Defendant was a Michigan-based company that “assists corporations in complying with regulations associated with the conduct of corporate business by supplying annual corporate consent documents” by way of direct mail. Defendant mailed solicitations to potential customers. Its New Hampshire mailing address was “a private mailbox used as a clearinghouse to receive and bundle orders from New Hampshire customers.” According to defendant, as a result of these direct mailings, it made sales in New Hampshire totaling $12,625. A grand jury indicted defendant on 27 felony violations of the Consumer Protection Act, encompassing three sets of nine charges, all stemming from defendant’s allegedly deceptive use of the New Hampshire mailing address in 2013. The State appealed a Superior Court order dismissing the 27 indictments, ruling that the indictments were defective because they alleged that the defendant acted with the mental state of “knowingly,” and not “purposely.” Finding no reversible error, the Supreme Court affirmed the Superior Court’s judgment. View "New Hampshire v. Mandatory Poster Agency, Inc." on Justia Law
Case v. St. Mary’s Bank
Plaintiff Mark Case appealed a superior court order that granted summary judgment to defendant St.
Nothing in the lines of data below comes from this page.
(* ===== verification/NetRequests.v ===== *)
(** Requests and connections: what a decider may override, when a connection to a local address
    is opened, and what an update of the lists does to later requests. *)
From stdpp Require Import base list sets numbers strings gmap relations.
From S2P Require Import Prelude RustStr PathConv NetIp NetPolicy NetPolicyFacts NetConfig NetConfigFacts MitmHook NetState NetStateFacts NetStateSafety.

Section Requests.
Context `{NL : NetLibs, HL : HookLibs, ML : MitmLib} (policy : LocalBindingPolicy).
Abbreviation Dns := (str → N → option (list IpAddr)).

(** * Requests *)
Lemma evaluate_host_policy_inv (lookup : Dns) r a decider req st st' d ev :
  evaluate_host_policy policy lookup r a decider req st = (st', Ok (d, ev)) →
  ∃ hd o, host_blocked policy lookup r (pr_host req) (pr_port req) st = (st', Ok hd)
    ∧ evaluate_decision a decider req hd = (d, o) ∧ ev = audit_event req d o.
Proof.
  unfold evaluate_host_policy, se_bind. destruct (host_blocked _ _ _ _ _ st) as [s [hd|e]]; [|done].
  destruct (evaluate_decision a decider req hd) as [d' o] eqn:E. intros [= <- <- <-]. eauto.
Qed.

(** a denied host and a blocked local host stay denied by the baseline policy whatever the
    decider; only a host that is merely not on the allowlist is put to the decider, with the
    identity of the execution filled in, and the decision audited is the one taken, marked as
    an override exactly when the decider allowed it. *)
Theorem decider_overrides_only_unlisted (lookup : Dns) r a decider req st st' d ev :
  evaluate_host_policy policy lookup r a decider req st = (st', Ok (d, ev)) →
  ∃ hd, host_blocked policy lookup r (pr_host req) (pr_port req) st = (st', Ok hd)
  ∧ d = match hd, decider with
        | Allowed, _ => Allow
        | Blocked NotAllowed, Some decide => map_decider_decision (decide (decider_request a req))
        | Blocked reason, _ => Deny (reason_str reason) BaselinePolicy PolicyDeny
        end
  ∧ (ae_policy_override ev = true ↔ d = Allow ∧ hd = Blocked NotAllowed)
  ∧ (ae_decision ev = lit "allow" ↔ d = Allow)
  ∧ ae_host ev = pr_host req ∧ ae_port ev = pr_port req.
Proof.
  intros (hd & o & Hb & He & ->)%evaluate_host_policy_inv. exists hd. split; [done|].
  unfold evaluate_decision in He.
  destruct hd as [|[| |]]; [|injection He as <- <-; vm_compute; naive_solver| |injection He as <- <-; vm_compute; naive_solver].
  - injection He as <- <-. unfold audit_event. simpl. naive_solver.
  - destruct decider as [decide|]; [|injection He as <- <-; vm_compute; naive_solver].
    injection He as <- <-. split; [done|].
    destruct (map_decider_decision _) as [|reason source dec]; unfold audit_event; simpl; [naive_solver|].
    destruct dec; vm_compute; naive_solver.
Qed.

(** * Connections *)
Lemma connect_permitted_inv (lookup : Dns) target port addr st st' :
  connect_permitted policy lookup (Ok None) (Ok None) target port addr st = (st', Ok true) →
  is_non_public_ip addr = true → resolve policy (config st) = false →
  target_matches_non_public_addr target addr = true
  ∧ host_blocked policy lookup (Ok None) (target_text target) port st = (st', Ok Allowed).
Proof.
  unfold connect_permitted. intros Hc Hn Hr. rewrite Hn in Hc.
  unfold allows_non_public_target, state_allow_local_binding, se_bind in Hc. cbn [reload_if_needed se_get se_ret] in Hc.
  rewrite Hr in Hc. destruct (target_matches_non_public_addr target addr); [|done]. simpl in Hc. split; [done|].
  destruct (host_blocked _ _ _ _ _ st) as [s [hd|e]]; [|done]. injection Hc as <- Hd. by case_bool_decide; subst.
Qed.

(** A name that is [localhost] up to case and trailing dots. *)
Lemma localhost_char c d : to_ascii_lowercase_char c = d → d ∈ lit "localhost" → is_whitespace c = false ∧ c ≠ COLON ∧ c ≠ 91%N.
Proof.
  unfold to_ascii_lowercase_char, is_ascii_uppercase. intros E Hd.
  assert (97 ≤ d ≤ 122)%N.
  { change (lit "localhost") with [108; 111; 99; 97; 108; 104; 111; 115; 116]%N in Hd.
    rewrite !elem_of_cons, elem_of_nil in Hd. lia. }
  assert (65 ≤ c ≤ 90 ∨ 97 ≤ c ≤ 122)%N as Hc.
  { destruct ((65 <=? c)%N && (c <=? 90)%N) eqn:Eu; [rewrite andb_true_iff, !N.leb_le in Eu|]; lia. }
  split; [|unfold COLON; lia]. apply not_true_is_false. unfold is_whitespace.
  rewrite !orb_true_iff, !andb_true_iff, !N.leb_le, !N.eqb_eq. lia.
Qed.

Lemma normalize_localhost name : is_localhost_name name = true → normalize_host name = lit "localhost".
Proof.
  unfold is_localhost_name, eq_ignore_ascii_case. rewrite bool_decide_eq_true.
  change (to_ascii_lowercase (lit "localhost")) with (lit "localhost"). intros E.
  destruct (trim_end_matches_prefix (N.eqb DOT) name) as (w & Hw & Hdots). fold (trim_end_dots name) in Hw.
  assert (Forall (λ c, is_whitespace c = false ∧ c ≠ COLON ∧ c ≠ 91%N) name) as Hname.
  { rewrite Hw. apply Forall_app. split.
    - rewrite Forall_forall. intros c Hc. eapply localhost_char; [done|]. rewrite <- E.
      unfold to_ascii_lowercase. by apply list_elem_of_fmap_2.
    - eapply Forall_impl; [done|]. intros c Hc%Is_true_true%N.eqb_eq. by subst. }
  assert (∀ c, (is_whitespace c = true ∨ c = COLON ∨ c = 91%N) → c ∉ name) as Habs.
  { intros c Hc Hin. rewrite Forall_forall in Hname. destruct (Hname _ Hin) as (? & ? & ?). naive_solver congruence. }
  unfold normalize_host. rewrite trim_no_ws by (eapply Forall_impl; [done|naive_solver]).
  change (lit "[") with [91%N]. rewrite starts_with_absent, count_char_absent by (apply Habs; auto). simpl.
  unfold normalize_dns_host_or_ip_literal.
  assert (trim_end_dots (to_ascii_lowercase name) = lit "localhost") as ->; [|by vm_compute].
  rewrite Hw. unfold to_ascii_lowercase in *. rewrite fmap_app, E.
  assert (to_ascii_lowercase_char <$> w = w) as ->.
  { apply to_ascii_lowercase_id. eapply Forall_impl; [done|]. intros c Hc%Is_true_true%N.eqb_eq. by subst. }
  unfold trim_end_dots, trim_end_matches. rewrite reverse_app.
  rewrite trim_start_matches_app by by apply Forall_reverse. by vm_compute.
Qed.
Mary's Bank and denied his cross-motion for summary judgment on his claims that the bank engaged in trespass and violated state law and the New Hampshire Consumer Protection Act (CPA). The matter arose from the bank's foreclosure on property Plaintiff leased from his landlord, Jean Marcelin. Months before the foreclosure sale, pipes burst in an apartment above plaintiff's, causing a flood. The City of Manchester turned off water and electricity to the building. Plaintiff spoke about the problem to Marcelin, who denied that he still owned the property. Plaintiff then spoke about the problem to a Bank representative; the representative asked plaintiff to allow her, a plumber, and an electrician into the building. The plaintiff complied with this request. The City placed a legal notice on the property’s front door, stating that it was unsafe and prohibiting occupancy. Plaintiff had not resided at the property since the flood, though most of his possessions remained at the property. When the Bank allowed him access to the apartment to remove his possessions, plaintiff observed that his apartment door was "wide open" and subsequently alleged that many of his possessions were missing. Finding no error with the superior court order, the Supreme Court affirmed the decision. View "Case v. St. Mary's Bank " on Justia Law
Rainville v. Lakes Region Water Company, Inc.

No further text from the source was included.